NOGALES, Ariz. (KGUN) — Billions of dollars in goods go to and from Mexico at the Mariposa Port of Entry in Nogales. For more than 30 years trade agreements that covered the US, Mexico and Canada made trade easier and encouraged investment in all three countries but now the US is making a change that will make that trade relationship more unpredictable.
From fresh produce, to freshly made cars and trucks, trade agreements: NAFTA and more recently the USMCA, encourage cross border trade by reducing or eliminating tariffs on certain goods.
When the USMCA came up for renewal, the US did not choose to keep existing rules for another 10 years. Instead it chose to renegotiate the rules every year.
Josh Rubin is with Javid LLC. More than 25 companies have hired Javid to manage factories in Mexico devoted to cross border trade.
He says the change brings the sort of uncertainty that can affect job growth and consumer prices on both sides of the border.
“It affects Mexican and Canadian businesses wanting to invest in the United States, and the United States wanting to invest in Canada and Mexico, because you don't know what's going to happen, you don't know what changes might take place tomorrow.”

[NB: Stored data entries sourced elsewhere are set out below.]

(** * A shallow embedding of [app/open-source/main.py]

    The script is a sequential orchestration of library calls: it reads its
    configuration, validates it, loads a local generation model, walks a
    directory for PDF files and runs one retrieval-augmented question per
    file.  The embedding below keeps the control flow of the script (the
    order of calls, the [try]/[except Exception] block, the early [return],
    [sys.exit]) and records every observable action in a trace.  The
    libraries the script calls (PyPDF loading, the text splitter, the
    embedding model, FAISS, the llama.cpp binding, the chain) are not part
    of the repository: their answers are fields of a [World]. *)

From Stdlib Require Import String Ascii List ZArith Bool Lia.
From Stdlib Require Import Sorting.Sorted Sorting.Permutation.
Import ListNotations.
Local Open Scope string_scope.
Local Open Scope list_scope.

(** ** Python strings *)

Module PyStr.

(** One line feed: the [\n] of the Python literals. *)
Definition nl : string := String (ascii_of_nat 10) EmptyString.

(** [c.lower()] on one character.  Only [A]..[Z] change; no character
    outside ASCII lowercases to one of [.], [p], [d], [f], so this is
    exact for the suffix test of the script. *)
Definition lower_ascii (c : ascii) : ascii :=
  let n := nat_of_ascii c in
  if andb (Nat.leb 65 n) (Nat.leb n 90) then ascii_of_nat (n + 32) else c.

(** [s.lower()] *)
Fixpoint lower (s : string) : string :=
  match s with
  | EmptyString => EmptyString
  | String c r => String (lower_ascii c) (lower r)
  end.

(** [s.endswith(suf)] *)
Definition endswith (s suf : string) : bool :=
  let n := String.length s in
  let k := String.length suf in
  andb (Nat.leb k n) (String.eqb (substring (n - k) k s) suf).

Rubin thinks the uncertainty could affect new investment but not drive companies to cut back what they’re doing already.
Jaime Chamberlain and his family have been bringing fruit and vegetables across from Mexico for more than fifty years. He says the uncertainty of short term trade negotiations could discourage him from investing to upgrade Mexican farms and that could affect the amount of food on your table and what you pay for it.
But he thinks cross-border supply chains are so intertwined and the needs for food and other products run so deep that short term negotiations could open some eyes on all sides.
“I honestly believe that within the next year to two years of revisions, we are going to realize that we need each other to feed each other, and especially in the agriculture sector, but we also need each other to feed each other with all the other commodities in the manufacturing sectors as well. We cannot live without each other.”